A tear or two pooled in my eyes and the bread caught in my throat as I swallowed it down. Is this what I have come to? It is an entirely unreasonable question to ask you, entirely unfair demand to place on your tiny being. Far too many parents count on their children for some kind of vicarious achievement, some kind of vicarious joy, some kind of salvation. It is never good for the children.

And yet—I have been saved by others before, others I was supposed to be “helping.” In 2007 I went to Tanzania out of a desire to save the world. And Tanzania saved me—awakened my faith, broke me out of depression and cynicism, reminded me what joy feels like. I think this is more akin to what I mean. I mean that maybe through you God can shake me up again, show me that I am not here alone, that I am bound to you and you to me, that we need each other. I mean I have hope for sanctification through sleepless nights, seeing the wonder of the world through your eyes.

I hope for that, but it’s still far, far too much to ask of you. So I ask instead with you, for God’s grace to come to us both as we navigate this world together, you and me.

iii. finishing pregnancy well
These days your movements are less like a massage on my belly, more like an escape maneuver. These days I don’t ask you if you’ll save me, or if we’ll be saved together. I ask you if you want to come in one week, or two or four, and wait for your wiggles in response. I ask you if you want to live in North Carolina or Maryland or Virginia, and hold my breath because there is so much that is up in the air for all of us right now.

If I were up on all the suggestions and demands, there would be meals prepped in the freezer by now, and I would have read the books about sleep. I wouldn’t have skipped the swim today, and you would have a name.

If I were more well-adjusted, less needy, I’d be using my conversations with you to sweetly discuss my eternal love for you, instead of what you think of my career options. I might be thinking less about my own Big Decisions and Major Transitions and more about the spiritual work that is becoming a mother.

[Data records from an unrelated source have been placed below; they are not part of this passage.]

Class OCamlInterop : Type := {
  ocaml : Type;
  ml_int : Z -> ocaml;
  ml_int32 : Z -> ocaml;
  ml_int64 : Z -> ocaml;
  ml_bytes : bytes -> ocaml;
  ml_block : nat -> list ocaml -> ocaml;
  int_val : ocaml -> Z;
  int32_val : ocaml -> Z;
  int64_val : ocaml -> Z;
  bytes_val : ocaml -> bytes;
  is_long : ocaml -> bool;
  tag : ocaml -> nat;
  field : nat -> ocaml -> ocaml;
  list_val : ocaml -> list ocaml;
  int_val_int z : in_s 63 z -> int_val (ml_int z) = z;
  int32_val_int32 z : in_s 32 z -> int32_val (ml_int32 z) = z;
  int64_val_int64 z : in_s 64 z -> int64_val (ml_int64 z) = z;
  bytes_val_bytes bs : bytes_val (ml_bytes bs) = bs;
  is_long_int z : is_long (ml_int z) = true;
  is_long_block t l : is_long (ml_block t l) = false;
  tag_block t l : tag (ml_block t l) = t;
  field_block t l i v : l !! i = Some v -> field i (ml_block t l) = v;
  list_val_nil : list_val (ml_int 0) = [];
  list_val_cons v l : list_val (ml_block 0 [v; l]) = v :: list_val l;
}.

Section Conversions.
Context `{OCamlInterop}.

(** ** The crate's own conversions *)
Definition ToOCaml (A : Type) : Type := A -> ocaml.
Definition FromOCaml (A : Type) : Type := ocaml -> option A.

Definition to_bool : ToOCaml bool := fun b => ml_int (if b then 1 else 0).
Definition from_bool : FromOCaml bool := fun v => Some (negb (int_val v =? 0)).
Definition to_string : ToOCaml string := fun s => ml_bytes (str_bytes s).
Definition from_string : FromOCaml string := fun v => Some (bytes_str (bytes_val v)).
Definition from_bytes : FromOCaml bytes := fun v => Some (bytes_val v).
(** [OCamlInt] read as an [i32]. *)
Definition from_int : FromOCaml Z := fun v => Some (swrap 32 (int_val v)).
Definition from_int32 : FromOCaml Z := fun v => Some (int32_val v).

Definition to_option {A} (f : ToOCaml A) : ToOCaml (option A) := fun o =>
  match o with None => ml_int 0 | Some a => ml_block 0 [f a] end.
Definition from_option {A} (f : FromOCaml A) : FromOCaml (option A) := fun v =>
  if is_long v then Some None else Some <$> f (field 0 v).
Fixpoint to_list {A} (f : ToOCaml A) (l : list A) : ocaml :=
  match l with [] => ml_int 0 | a :: l => ml_block 0 [f a; to_list f l] end.
Definition from_list {A} (f : FromOCaml A) : FromOCaml (list A) := fun v => mapM f (list_val v).
Definition to_pair {A B} (f : ToOCaml A) (g : ToOCaml B) : ToOCaml (A * B) := fun p => ml_block 0 [f p.1; g p.2].

(** ** Hashes *)
Inductive TaggedHash : Type := TagHash (h : bytes).
Definition to_tagged_hash : ToOCaml TaggedHash := fun h => match h with TagHash h => ml_block 0 [ml_bytes h] end.
(** [to_ocaml_hash!]. *)
Definition to_hash : ToOCaml bytes := fun h => to_tagged_hash (TagHash h).
(** [from_ocaml_hash!] and [from_ocaml_typed_hash!]. *)
Definition from_hash : FromOCaml bytes := fun v => from_bytes (field 0 v).
Definition from_typed_hash (t : HashType) : FromOCaml bytes := fun v =>
  vec ← from_bytes (field 0 v);
  match hash_from_bytes t vec with Ok h => Some h | Err _ => None end.
(** A chain id has no block around it. *)
Definition to_chain_id : ToOCaml bytes := ml_bytes.
Definition from_chain_id : FromOCaml bytes := fun v =>
  vec ← from_bytes v;
  match hash_from_bytes ChainId vec with Ok h => Some h | Err _ => None end.

(** ** [to_ocaml.rs] *)
Definition to_irmin : ToOCaml TezosContextIrminStorageConfiguration := fun c => ml_block 0 [to_string (data_dir c)].
Definition to_kv_store : ToOCaml ContextKvStoreConfiguration := fun c =>
  match c with ReadOnlyIpc => ml_int 0 | InMem => ml_int 1 end.
Definition to_tezedge : ToOCaml TezosContextTezEdgeStorageConfiguration := fun c =>
  ml_block 0 [to_kv_store (backend c); to_option to_string (ipc_socket_path c)].
Definition to_storage : ToOCaml TezosContextStorageConfiguration := fun c =>
  match c with
  | IrminOnly cfg => ml_block 0 [to_irmin cfg]
  | TezEdgeOnly cfg => ml_block 1 [to_tezedge cfg]
  | Both irmin tezedge => ml_block 2 [to_irmin irmin; to_tezedge tezedge]
  end.
Definition to_genesis : ToOCaml GenesisChain := fun g =>
  ml_block 0 [to_string (genesis_time_text g); to_string (genesis_block g); to_string (genesis_protocol_text g)].
Definition to_overrides : ToOCaml ProtocolOverrides := fun o =>
  ml_block 0 [to_list (to_pair ml_int32 to_string) (user_activated_upgrades o);
              to_list (to_pair to_string to_string) (user_activated_protocol_overrides o)].
Definition to_configuration : ToOCaml TezosContextConfiguration := fun c =>
  ml_block 0 [to_storage (cfg_storage c); to_genesis (cfg_genesis c); to_overrides (cfg_protocol_overrides c);
              to_bool (cfg_commit_genesis c); to_bool (cfg_enable_testchain c); to_bool (cfg_readonly c);
              to_option (fun pc => to_pair to_string to_string (patch_key pc, patch_json pc))
                (cfg_sandbox_json_patch_context c);
              to_option to_string (cfg_context_stats_db_path c)].

(** The borrowed structures of [mod.rs]. *)
Record FfiBlockHeaderShellHeader : Type := mkFfiShell {
  sh_level : Z; sh_proto_level : Z; sh_predecessor : TaggedHash; sh_timestamp : Z; sh_validation_passes : Z;
  sh_operations_hash : TaggedHash; sh_fitness : list bytes; sh_context : TaggedHash;
}.
Record FfiBlockHeader : Type := mkFfiHeader { fh_shell : FfiBlockHeaderShellHeader; fh_protocol_data : bytes }.
Record FfiOperation : Type := mkFfiOperation { fo_branch : TaggedHash; fo_data : bytes }.

Definition shell_of_header (h : BlockHeader.t) : FfiBlockHeaderShellHeader :=
  mkFfiShell (BlockHeader.level h) (BlockHeader.proto h) (TagHash (BlockHeader.predecessor h))
    (BlockHeader.timestamp h) (BlockHeader.validation_pass h) (TagHash (BlockHeader.operations_hash h))
    (BlockHeader.fitness h) (TagHash (BlockHeader.context h)).
Definition ffi_of_header (h : BlockHeader.t) : FfiBlockHeader :=
  mkFfiHeader (shell_of_header h) (BlockHeader.protocol_data h).
Definition ffi_of_operation (o : Operation.t) : FfiOperation :=
  mkFfiOperation (TagHash (Operation.branch o)) (Operation.data o).

Definition to_shell : ToOCaml FfiBlockHeaderShellHeader := fun s =>
  ml_block 0 [ml_int32 (sh_level s); ml_int (sh_proto_level s); to_tagged_hash (sh_predecessor s);
              ml_int64 (sh_timestamp s); ml_int (sh_validation_passes s); to_tagged_hash (sh_operations_hash s);
              to_list ml_bytes (sh_fitness s); to_tagged_hash (sh_context s)].
Definition to_ffi_header : ToOCaml FfiBlockHeader := fun h =>
  ml_block 0 [to_shell (fh_shell h); ml_bytes (fh_protocol_data h)].
Definition to_ffi_operation : ToOCaml FfiOperation := fun o =>
  ml_block 0 [ml_block 0 [to_tagged_hash (fo_branch o)]; ml_bytes (fo_data o)].
Definition to_header : ToOCaml BlockHeader.t := fun h => to_ffi_header (ffi_of_header h).
Definition to_operation : ToOCaml Operation.t := fun o => to_ffi_operation (ffi_of_operation o).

But I’ve learned over the past eight-plus months that there is no perfection in pregnancy or parenthood. There are too many expectations, too many questions. In every other area of my life, where I strive so hard to be the perfect friend, student, employee, disciple, wife, I’ve been able to fool myself into thinking there was a right way; I've been convinced that if I pressed in hard enough, I might get close to that right way.

With pregnancy and parenthood, the expectations were so many and the task was so great, that there was never any chance I’d do it right.

So for today, finishing pregnancy well means telling the truth, confessing the weakness, and waiting for the grace that seems more essential and beautiful every day you’re with me. 

The grace that will be my only hope as I usher you into this terrifying, heartbreaking, God-loved world.